Mi mamá y mi papá siempre me leían antes de dormir.
Las aventuras de Cebollín fue el primer libro grande que leímos juntes. Unos
pares de capítulos por noche, una noche él y otra ella, y hacia la tercera vez
que lo leímos les empecé a leer yo a elles. Le siguieron Dailan Kifki, Valeria
Varita, Las Hadas Arcoiris, El Mago de Oz, Heidi y otros muchos libros y
libritos
En mi primaria (Colegio Moruli) en 4to grado tuve a una profesora de literatura que se llamaba Sandri, y fue mi profesora favorita de la primaria junto con otra de inglés. Sandri nos hizo leer Socorro de Elsa Bornemann y elegir un cuento de esos para renarrar. Después seguí en un taller de lectura aparte con ella en su casa. Ese mismo año en la Feria del libro anual del Moruli fui derecho a la parte que estaba pensada para 7mo grado y vi un libro que me llamó la atención.
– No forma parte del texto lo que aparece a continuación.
(** The names of the interpreter's builtins namespace (CPython 3.12). *)
Definition builtin_names : list string :=
  [ "ArithmeticError"; "AssertionError"; "AttributeError"; "BaseException";
    "BaseExceptionGroup"; "BlockingIOError"; "BrokenPipeError";
    "BufferError"; "BytesWarning"; "ChildProcessError";
    "ConnectionAbortedError"; "ConnectionError"; "ConnectionRefusedError";
    "ConnectionResetError"; "DeprecationWarning"; "EOFError"; "Ellipsis";
    "EncodingWarning"; "EnvironmentError"; "Exception"; "ExceptionGroup";
    "False"; "FileExistsError"; "FileNotFoundError"; "FloatingPointError";
    "FutureWarning"; "GeneratorExit"; "IOError"; "ImportError";
    "ImportWarning"; "IndentationError"; "IndexError"; "InterruptedError";
    "IsADirectoryError"; "KeyError"; "KeyboardInterrupt"; "LookupError";
    "MemoryError"; "ModuleNotFoundError"; "NameError"; "None";
    "NotADirectoryError"; "NotImplemented"; "NotImplementedError";
    "OSError"; "OverflowError"; "PendingDeprecationWarning";
    "PermissionError"; "ProcessLookupError"; "RecursionError";
    "ReferenceError"; "ResourceWarning"; "RuntimeError"; "RuntimeWarning";
    "StopAsyncIteration"; "StopIteration"; "SyntaxError"; "SyntaxWarning";
    "SystemError"; "SystemExit"; "TabError"; "TimeoutError"; "True";
    "TypeError"; "UnboundLocalError"; "UnicodeDecodeError";
    "UnicodeEncodeError"; "UnicodeError"; "UnicodeTranslateError";
    "UnicodeWarning"; "UserWarning"; "ValueError"; "Warning";
    "ZeroDivisionError"; "__build_class__"; "__debug__"; "__doc__";
    "__import__"; "__loader__"; "__name__"; "__package__"; "__spec__";
    "abs"; "aiter"; "all"; "anext"; "any"; "ascii"; "bin"; "bool";
    "breakpoint"; "bytearray"; "bytes"; "callable"; "chr"; "classmethod";
    "compile"; "complex"; "copyright"; "credits"; "delattr"; "dict"; "dir";
    "divmod"; "enumerate"; "eval"; "exec"; "exit"; "filter"; "float";
    "format"; "frozenset"; "getattr"; "globals"; "hasattr"; "hash"; "help";
    "hex"; "id"; "input"; "int"; "isinstance"; "issubclass"; "iter"; "len";
    "license"; "list"; "locals"; "map"; "max"; "memoryview"; "min"; "next";
    "object"; "oct"; "open"; "ord"; "pow"; "print"; "property"; "quit";
    "range"; "repr"; "reversed"; "round"; "set"; "setattr"; "slice";
    "sorted"; "staticmethod"; "str"; "sum"; "super"; "tuple"; "type";
    "vars"; "zip" ].

Definition cpython_builtins : list (string * value) :=
  (fun n => (n, VBuiltin n)) <$> builtin_names.

(** Collaborators that accept everything: calls return [None], and a
    constructor returns a fresh object numbered by the length of the
    trace; all guarded imports succeeded. *)
Definition quiet : world :=
  {| on_call := fun _ _ _ _ _ => Return VNone;
     on_new := fun tr _ _ _ => Return (length tr);
     on_setattr := fun _ _ _ _ => Return tt;
     builtins_items := cpython_builtins;
     ClientSession_defined := true;
     StdioServerParameters_defined := true;
     stdio_client_defined := true |}.

(** As [quiet], but the method [failing] of every object raises
    [Exception(msg)]. *)
Definition raising (failing msg : string) : world :=
  {| on_call := fun _ _ m _ _ =>
       if String.eqb m failing
       then Raise (Exn (OtherException "Exception") msg None)
       else Return VNone;
     on_new := on_new quiet;
     on_setattr := on_setattr quiet;
     builtins_items := cpython_builtins;
     ClientSession_defined := true;
     StdioServerParameters_defined := true;
     stdio_client_defined := true |}.

(** As [quiet], but every constructor raises [Exception(msg)]. *)
Definition raising_new (msg : string) : world :=
  {| on_call := on_call quiet;
     on_new := fun _ _ _ _ => Raise (Exn (OtherException "Exception") msg None);
     on_setattr := on_setattr quiet;
     builtins_items := cpython_builtins;
     ClientSession_defined := true;
     StdioServerParameters_defined := true;
     stdio_client_defined := true |}.

(** As [quiet], but every object answers [get_prompt] with [prompt]. *)
Definition prompting (prompt : value) : world :=
  {| on_call := fun _ _ m _ _ =>
       if String.eqb m "get_prompt" then Return prompt else Return VNone;
     on_new := on_new quiet;
     on_setattr := on_setattr quiet;
     builtins_items := cpython_builtins;
     ClientSession_defined := true;
     StdioServerParameters_defined := true;
     stdio_client_defined := true |}.

(** A server service as the constructor leaves it, around handle 0, and
    the same service once started. *)
Definition fresh_server : ServerService.MCPServerService :=
  {| ServerService._is_running := false;
     ServerService._host := "localhost";
     ServerService._port := 8000;
     ServerService._server := VObj 0 |}.

Definition running_server : ServerService.MCPServerService :=
  ServerService.set_is_running true fresh_server.

(** A tool body that reads a file:
    [return open("/etc/passwd").read()] *)
Definition read_file_body : list stmt :=
  [ SReturn (ECall (EAttr (ECall (EName "open") [EStr "/etc/passwd"]) "read")
                   []) ].

(** A client service holding handle 0, as the tests set it up. *)
Definition connected_client (multi : bool) : ClientService.MCPClientService :=
  {| ClientService.client := VObj 0;
     ClientService._is_connected := true;
     ClientService._is_multi_client := multi;
     ClientService._verbose := false |}.

(** A prompt as a session returns it: four role-tagged dictionaries, the
    last one without a role. *)
Definition sample_prompt : list (gmap string value) :=
  [ {[ "role" := VStr "system"; "content" := VStr "You are helpful." ]};
    {[ "role" := VStr "user"; "content" := VStr "Hi" ]};
    {[ "role" := VStr "assistant"; "content" := VStr "Hello" ]};
    {[ "content" := VStr "untagged" ]} ].

End Worlds.

(* ===================================================================== *)
(** * The prompt conversion, as the specification words it               *)
(* ===================================================================== *)

Module PromptSpec.
Import ClientService.

(** One role-tagged mapping gives one message: role "user" a human
    message, role "assistant" an assistant message, any other role a
    generic message that carries the role, and a mapping without a role a
    generic message with role "system".  A missing content is the empty
    string. *)
Definition message_of (d : gmap string value) : message :=
  let content := default (VStr "") (d !! "content") in
  match d !! "role" with
  | Some role =>
      if eq_str role "user" then HumanMessage content
      else if eq_str role "assistant" then AIMessage content
      else ChatMessage role content
  | None => ChatMessage (VStr "system") content
  end.

(** A role-tagged message mapping: its role, when it has one, is a
    string, and so is its content. *)
Definition text_or_missing (field : option value) : bool :=
  match field with
  | None | Some (VStr _) => true
  | Some _ => false
  end.

Definition text_entry (d : gmap string value) : bool :=
  text_or_missing (d !! "role") && text_or_missing (d !! "content").

(** The messages of the template: one per mapping, in input order, then
    the history placeholder when it is asked for. *)
Definition template_messages (ds : list (gmap string value))
           (include_messages_placeholder : bool) : list message :=
  (message_of <$> ds)
  ++ (if include_messages_placeholder
      then [MessagesPlaceholder "chat_history"] else []).

End PromptSpec.

(* ===================================================================== *)
(** * tools/server_tools.py and tools/client_tools.py                    *)
(* ===================================================================== *)

(** The [_run] method of each tool class.  A tool holds its service in a
    field that may be [None]; [service_set] tells whether it holds one, and
    the method then runs on the state of that service.  The asynchronous
    entry points of the server service that the server tools call are the
    synchronous methods themselves. *)

Module ServerTools.
Import ServerService.

Section Run.
Context (W : world) (service_set : bool).

Definition service_not_set : exn :=
  Exn ValueError "Server service not set" None.

Definition ServerStartTool_run (host : string) (port : Z)
  : M MCPServerService string :=
  if negb service_set then raise service_not_set
  else start W host port.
La Pirámide Roja de Rick Riordan. Le insistí mucho a mi mamá porque ella decía que era para más grandes, pero después de tres días de lo que se quejaba era que ya lo había leído y le pedía que me comprara el segundo. En dos semanas leí esa trilogía que me atrapó mucho, era fantasía basada en mitología egipcia. Después seguí con esas lecturas juveniles que ahora me dan risa de lo malas que son, pero en ese momento disfrutaba porque me trasportaban a otros mundos que siempre eran mejores que el mío. Cazadores de sombras, Percy Jackson, Harry Potter, Narnia. Después fui pasando a leer otro tipo de fantasía o ficción menos “comercial” casi toda recomendada por Sandri como La Guerra de Las Brujas de Maite Carranza, leí los clásicos de la colección Robin Hood, compilaciones de mitos griegos (me fanaticé con eso desde que leí Percy Jackson y hasta llegue a estudiar griego antiguo, aunque duré un mes) o relatos de mitologías de diferentes regiones, empecé a leer de Úrsula Le Guin, conocí El nombre del Viento que fue mi refugio por unos meses, también autores argentinos que me encantaron, Liliana Bodoc, Paula Bombara, Huidobro, Ferrari, casi todxs de la editorial Zona Libre que me encanta. Y ya no sé, perdí el rumbo y no me creo capaz de recordar el camino de todas mis lecturas. La realidad es que tuve mis momentos de no poder leer, porque no encontraba el tiempo o porque no encontraba una lectura que me copara. Últimamente disfruto mucho de los libros con cuentos cortitos y de variados autores que no son, quizás, muy conocides. Me abruma la cantidad de cosas maravillosas, simples o complejas que existen para leer y no sé por dónde empezar. Me parece que cada persona puede cocinar las mismas palabras y preparar miles de platos diferentes, y sonrío asombrada cada vez que descubro un nuevo sabor. Generalmente los encuentro en autores muy marginados, o autores de otros países, o de mis propies compañeres, o pares, que escriben y me tocan diferentes lugares de mi ser que no conocía.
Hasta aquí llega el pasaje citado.